新任士官による悲劇の歴史を知り、軍務卿に協力して「教育族」一掃を目指す。

情報課長による服務規定違反を裁く法廷で検察官を務める。


ゼダス・ロウ

54歳。軍務省人事局人事部次長。陸軍大佐。法務官。男爵。

軍務省に所属する法務官。武芸に対して造詣が深いが、自らの腕前はそれ程でもない。

軍務卿や同僚法務官達と協力して「教育族」の放逐に力を貸す。

情報課長による服務規定違反を裁く法廷で被告人の弁護官を務める。


アミ・トカラ

56歳。軍務省施設局施設整備部長。陸軍少将。法務官。女性。

王国陸海軍の中では最上位の女性軍人であり法務官。本職が激務である為に法務官としての公務機会が少ない。

北部方面軍の新任仕官であった次男を匪賊討伐の実戦で喪くしている。

情報課長による服務規定違反を裁く法廷では第三席の判事を務める。


カイル・ヘルナー

59歳。王国軍参謀総長。陸軍大将。勲爵士。

王国軍制服組のトップ。幼少時から体が弱く、士官学校時代も実技成績が振るわなかったが、座学の成績が極めて良好であった為に卒業後は参謀本部で頭角を現す。用兵家と言うよりも兵站家としての才能を評価されている。

情報課長による服務規定違反を裁く法廷では裁判長を務める。


ヘレン・レッケル

54歳。王国陸軍第九師団長。陸軍中将。准男爵。

王都防衛軍にて第九師団を率いる将官。ヨハン・シエルグ卿の元部下。

情報課長による服務規定違反を裁く法廷で次席判事に指名される。


イゴル・ナラ

51歳。軍務省情報局情報部情報課長。陸軍中佐。

アガサ教頭の後任を勤める軍務官僚。前職は情報課隷下にある捜査1係長。

アガサ教頭からの依頼で改革派メンバーの校内での動静を、上司のヘダレスに無断で調査するが主人公に看破されてしまい、苦情を受けたアラムによって憲兵本部に拘留されてしまう。


ハイネル・アガサ

55歳。王立士官学校教頭。陸軍大佐。前職は軍務省情報局情報課長。

軍務官僚出身であるせいか、非常に保守的な「事勿れ主義」の発言が目立つ。

タレンの白兵戦技授業改革に反対の意を示し、以後は白兵戦技改革派の監視を行う。

前職の後任者である現情報課長へ改革派の監視を依頼し、彼が服務規定違反で検束されると裁判において弁護側証人として召喚される。


モンテ・デヴォン

54歳。軍務省人事局教育部部長。陸軍少将。男爵。

王立士官学校を管轄する部署の責任者である軍務官僚。

情報課長による服務規定違反を裁く法廷において検察側証人として召喚される。


ヨハン・シエルグ

65歳。第377代軍務卿(軍務卿就任に伴って侯爵叙任)。元陸軍大将。元王都防衛軍司令官。
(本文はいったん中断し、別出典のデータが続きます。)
Definition action_text (a : notice_action) : string :=
  match a with GrantActionCreated => "created" | GrantActionApproved => "approved" | GrantActionDenied => "denied" | GrantActionCancelled => "cancelled" end.
Definition statusLabel (ev : GrantRequestEvent) : string :=
  if isAutoApproved ev then "auto-approved"
  else match ev_Action ev with GrantActionCreated => "pending" | a => action_text a end.
(** [strings.Title] of the action. *)
Definition action_title (a : notice_action) : string :=
  match a with GrantActionCreated => "Created" | GrantActionApproved => "Approved" | GrantActionDenied => "Denied" | GrantActionCancelled => "Cancelled" end.

(** The remainder is Go's. *)
Definition formatDuration (seconds : Z) : string :=
  if Z.rem seconds 86400 =? 0 then FormatInt (Z.quot seconds 86400) ++ "d"
  else if Z.rem seconds 3600 =? 0 then FormatInt (Z.quot seconds 3600) ++ "h"
  else if Z.rem seconds 60 =? 0 then FormatInt (Z.quot seconds 60) ++ "m"
  else FormatInt seconds ++ "s".

Definition newline : string := String (chr 10) "".
(** The world after a stage, and whether the session goes on. *)
Definition perform (st : stage) (o : outcome) (w : World) : World * bool :=
  let s := session w in
  match st with
  | Negotiate | UpstreamLogin => (w, o_ok o)
  | Admit => (put_session (set_grant (o_grant o) s) w, o_ok o && bool_decide (is_Some (o_grant o)))
  | RegisterHandle =>
      let '(reg, h) := Register (registry w) (default Nil (grant s)) in (put reg (db w) (set_revocation (Some h) s) w, true)
  | Dial => if o_ok o then (put_session (set_upstream Opened s) w, true) else (w, false)
  | RecordConnection =>
      (match CreateConnection (fun i => statement w o i) (db w) (o_user o) (o_database o) (o_ip o) (o_uid o) (o_now o) (o_now o) with
       | (d, Ok conn) => put (registry w) d (set_connection (Some (c_UID conn)) s) w
       | _ => w
       end, true)
  | StartDump => (if o_ok o && bool_decide (is_Some (connection s)) then put_session (set_dump Opened s) w else w, true)
  | StartWatch => (put_session (set_watching true s) w, true)
  | Relay => (w, false)              (* it ends one way or another *)
  end.
Definition profiles_envelope (query : string) (profiles : list JSON) : JSON :=
  JObj [("status", JStr "success");
        ("profiles", JArr profiles);
        ("count", JInt (len profiles));
        ("query", JStr query)].

Definition post_envelope (action : string) (post_data : PostData) : JSON :=
  JObj [("status", JStr "success");
        ("action", JStr action);
        ("post", pd_post post_data);
        ("comments", JArr (pd_comments post_data));
        ("comments_found", JInt (len (pd_comments post_data)))].

(** The part of [do_interact_post] that follows the login check. *)
Definition post_body {E : Externals} (action : string) : M JSON :=
  wait_for_timeout 5000 ;;
  try_except
    (n <- locator_count ;;
     if n >? 0 then click_first ;; wait_for_timeout 2000 else ret tt)
    (fun _ => ret tt) ;;
  post_data <- evaluate_post ;;
  save_cookies "linkedin" ;;
  ret (post_envelope action post_data).

(** Two runs agree on everything but the [action] entry. *)
Definition agree_modulo_action (run1 run2 : Res JSON * World) : Prop :=
  snd run1 = snd run2 /\
  outcome_modulo_action (fst run1) = outcome_modulo_action (fst run2).

(** A success envelope echoes [action]. *)
Definition echoes (action : string) (j : JSON) : Prop :=
  forall fields,
    j = JObj fields ->
    dict_lookup "status" fields = Some (JStr "success") ->
    dict_lookup "action" fields = Some (JStr action).


(** ** Further vocabulary: dispatch, lifecycle, persistence *)

Definition is_launch (e : Event) : bool :=
  match e with EvLaunch _ => true | _ => false end.

Definition is_close (e : Event) : bool :=
  match e with EvClose => true | _ => false end.

(** As many browsers closed as launched. *)
Definition balanced (w w' : World) : Prop :=
  exists evs,
    trace w' = evs ++ trace w /\ tally is_launch evs = tally is_close evs.

(** The names [call_tool] dispatches on. *)
Definition tool_names : list string :=
  ["login_linkedin"; "browse_linkedin_feed"; "search_linkedin_profiles";
   "search_linkedin_posts"; "view_linkedin_profile"; "interact_with_linkedin_post"].

Definition known_tool (name : string) : bool := existsb (String.eqb name) tool_names.

(** The [status] entry of an envelope. *)
Definition status_of (j : JSON) : option string :=
  match j with
  | JObj fields =>
      match dict_lookup "status" fields with
      | Some (JStr s) => Some s
      | _ => None
      end
  | _ => None
  end.

(** The uniform envelope: a dict whose [status] is "success" or "error". *)
Definition enveloped (j : JSON) : Prop :=
  status_of j = Some "success" \/ status_of j = Some "error".

Definition invalid_profile_url : JSON := error_envelope "Invalid LinkedIn profile URL".

Definition invalid_post_url : JSON := error_envelope "Invalid LinkedIn post URL".

(** The address an operation navigates to. *)
Definition target_of {E : Externals} (op : Operation) : string :=
  match op with
  | BrowseFeed _ => feed_url
  | SearchProfiles query _ => people_url query
  | SearchPosts query _ => content_url query
  | ViewProfile profile_url => profile_url
  | InteractPost post_url _ _ => post_url
  end.

(** The bundle [save_cookies] would write for the session as it is now. *)
Definition session_bundle (w : World) : JSON :=
  JObj [("timestamp", JInt (py_int (clock w)));
        ("cookies", JArr (ctx_cookies (browser w)))].

(** The cookie file holds the current session's bundle, encrypted with the
    key in the key file. *)
Definition session_persisted {E : Externals} (platform : string) (w : World) : Prop :=
  exists key,
    file_data w key_file = Some key /\
    fernet_key_ok key = true /\
    file_data w (cookie_file platform)
    = Some (fernet_encrypt key (json_dumps (session_bundle w))).

(** Every world a computation returns in satisfies [P]. *)
Definition ends_in (P : World -> Prop) {A} (m : M A) : Prop :=
  forall w a w', m w = (Ret a, w') -> P w'.

(** What [load_cookies] may do to the files: nothing, except removing the
    platform's cookie file. *)
Definition at_most_unlinks (platform : string) (w w' : World) : Prop :=
  dir_mode (store w') = dir_mode (store w) /\
  (forall p, p <> cookie_file platform ->
             files (store w') !! p = files (store w) !! p) /\
  (files (store w') !! cookie_file platform = files (store w) !! cookie_file platform
   \/ files (store w') !! cookie_file platform = None).

(** A file is created, opened or written. *)
Definition is_write (e : Event) : bool :=
  match e with EvMkdir | EvOpenW _ | EvWrite _ => true | _ => false end.

Definition login_url : string := "https://www.linkedin.com/login".

(** The replies of [call_tool]. *)
Definition well_formed_reply (name : string) (rep : Reply) : Prop :=
  match rep with
  | Json j => enveloped j
  | Plain text => known_tool name = false /\ text = String.append "Unknown tool: " name
  end.

(** A tool is called without an argument its schema requires. *)
Definition missing_required (name : string) (arguments : Arguments) : bool :=
  (String.eqb name "search_linkedin_profiles" && negb (bool_decide (is_Some (arg_query arguments))))
  || (String.eqb name "search_linkedin_posts" && negb (bool_decide (is_Some (arg_query arguments))))
  || (String.eqb name "view_linkedin_profile"
      && negb (bool_decide (is_Some (arg_profile_url arguments))))
  || (String.eqb name "interact_with_linkedin_post"
      && negb (bool_decide (is_Some (arg_post_url arguments)))).

(** The address passes the check of [do_interact_post]. *)
Definition post_url_ok (post_url : string) : bool :=
  contains "linkedin.com/posts/" post_url || contains "linkedin.com/feed/update/" post_url.

(** A run either launched no browser, or launched one and closed it as its
    last step. *)
Definition lifecycle (w w' : World) : Prop :=
  exists evs,
    trace w' = evs ++ trace w /\
    ((tally is_launch evs = 0%nat /\ tally is_close evs = 0%nat)
     \/ (tally is_launch evs = 1%nat /\ tally is_close evs = 1%nat /\
         exists rest, evs = EvClose :: rest)).

(** The session body of [do_login], for the credentials read from the
    environment. *)
Definition login_body {E : Externals} (username password : string) : M JSON :=
  new_page None ;;
  goto_networkidle "https://www.linkedin.com/login" ;;
  u <- current_url ;;
  if contains "feed" u then
    save_cookies "linkedin" ;;
    ret (success_message "Already logged in")
  else
    (if String.eqb username "" then ret tt else fill "#username" username) ;;
    (if String.eqb password "" then ret tt else fill "#password" password) ;;
    try_except
      (wait_for_url ;;
       save_cookies "linkedin" ;;
       wait_for_timeout 2000 ;;
       ret (success_message "Login successful"))
      (fun _ => ret (error_envelope "Login timeout")).

(** The credential can be put in: it is empty, so nothing is typed, or the
    page has its field. *)
Definition can_type (selector text : string) (p : Page) : bool :=
  String.eqb text "" || has_input selector p.

(** How many fields [do_login] types into. *)
Definition typed_fields (w : World) : nat :=
  ((if String.eqb (env_username w) "" then 0 else 1)
   + (if String.eqb (env_password w) "" then 0 else 1))%nat.

Definition is_wait_url (e : Event) : bool :=
  match e with EvWaitUrl => true | _ => false end.

(** A bundle with the given cookies is in the cookie file. *)
Definition holds_cookies {E : Externals} (cs : list JSON) (w : World) : Prop :=
  exists key stamp,
    file_data w key_file = Some key /\
    file_data w (cookie_file "linkedin")
    = Some (fernet_encrypt key
              (json_dumps (JObj [("timestamp", JInt stamp); ("cookies", JArr cs)]))).

(** The collection after the batches at scroll positions
    [start .. start + k - 1] were merged into [posts]. *)
Definition merged (p : Page) (start k : nat) (posts : list Post) : list Post :=
  fold_left merge_new (map (dom_posts p) (seq start k)) posts.

(** Round [k] is where the loop stops: the first round after which [count]
    posts are collected, or the last round of the budget. *)
Definition stops_at (p : Page) (start attempts : nat) (count : Z) (posts : list Post)
    (k : nat) : Prop :=
  (k <= attempts)%nat /\
  ((0 < attempts)%nat -> (0 < k)%nat) /\
  (forall j, (0 < j < k)%nat -> len (merged p start j posts) < count) /\
  ((k < attempts)%nat -> count <= len (merged p start k posts)).

(** Scroll steps issued in [k] rounds: one after every round that did not
    reach [count]. *)
Definition scrolls_for (count : Z) (k : nat) (result : list Post) : nat :=
  if count <=? len result then (k - 1)%nat else k.

(** ** The people-search script, said differently

    A link is eligible when its text has at least three characters and its
    name is not "Unknown" and longer than one character; the script keeps
    the first link of every address among the eligible ones, up to
    [count]. *)
Definition eligible (l : Link) : bool :=
  negb (String.eqb (link_text l) "" || (js_length (link_text l) <? 3))
  && (negb (String.eqb (link_name l) "Unknown") && (js_length (link_name l) >? 1)).

Fixpoint distinct_urls (keys : list string) (ls : list Link) : list Link :=
  match ls with
  | [] => []
  | l :: rest =>
      if existsb (String.eqb (link_url l)) keys then distinct_urls keys rest
      else l :: distinct_urls (keys ++ [link_url l]) rest
  end.

(** ** The comment part of the post script

    One [.comments-comment-entity] element as the script reads it: author
    ("Unknown" when the element has none), headline, text ("" when the
    element has none) and date. *)
Record CommentEl := {
  c_author : string;
  c_headline : string;
  c_text : string;
  c_date : string
}.

(** [s.substring(0, n)] *)
Definition js_prefix (n : nat) (s : string) : string := String.substring 0 n s.
Definition can_evolve (service : option DataFrame)
  (from_digimon to_digimon : string) : exn + json :=
  match service with
  | None => inl not_initialized
  | Some df =>
      handle "Error: "
        (result <- line_dict df from_digimon ;;
         err <- has_error result ;;
         if (err : bool) then
           inl (HTTPException 404
                  (JStr ("Digimon not found: " ++ from_digimon)%string))
         else
           next_evolutions <- subscript result "postEvolutions" ;;
           evos <- iterate next_evolutions ;;
           evolution_names <-
             comprehension (fun evo => name <- subscript evo "name" ;;
                                       lower name)
                           evos ;;
           let can_evolve_to :=
             existsb (String.eqb (Py.lower to_digimon)) evolution_names in
           inr (JDict
                  [("from", JStr from_digimon);
                   ("to", JStr to_digimon);
                   ("can_evolve", JBool can_evolve_to);
                   ("message",
                     JStr (from_digimon ++ " "
                           ++ (if can_evolve_to then "can" else "cannot")
                           ++ " evolve directly into " ++ to_digimon)%string)]))
  end.

End Handlers.

End Api.

(** ** The examples of [examples.py] that read the service's dictionary

    What is printed is left out; the subscripts inside the printed text
    are kept, since they can raise.  [read] is the outcome of
    [pd.read_excel]. *)

Module Examples.

Import Obj.

Notation "x <- m ;; k" := (bind m (fun x => k))
  (at level 61, m at next level, right associativity).

(** [DigimonEvolutionService(path)] *)
Definition new_service (read : string + DataFrame) : exn + DataFrame :=
  match _load_data read with
  | inr df => inr df
  | inl msg => inl (Exception msg)
  end.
軍務省の頂点に居る人物であるが、軍務省を動かしている軍官僚達を嫌悪している。

タレン一派の提唱する「白兵戦技授業改革」を耳にし、主人公の持つ技量を目にした事で「歪められてきた白兵戦技」の責任を教育族に取らす決意を固める。

若い頃に士官学校の白兵戦技(歩兵槍技)教官の経験があり、その頃から生徒に恐れられていた。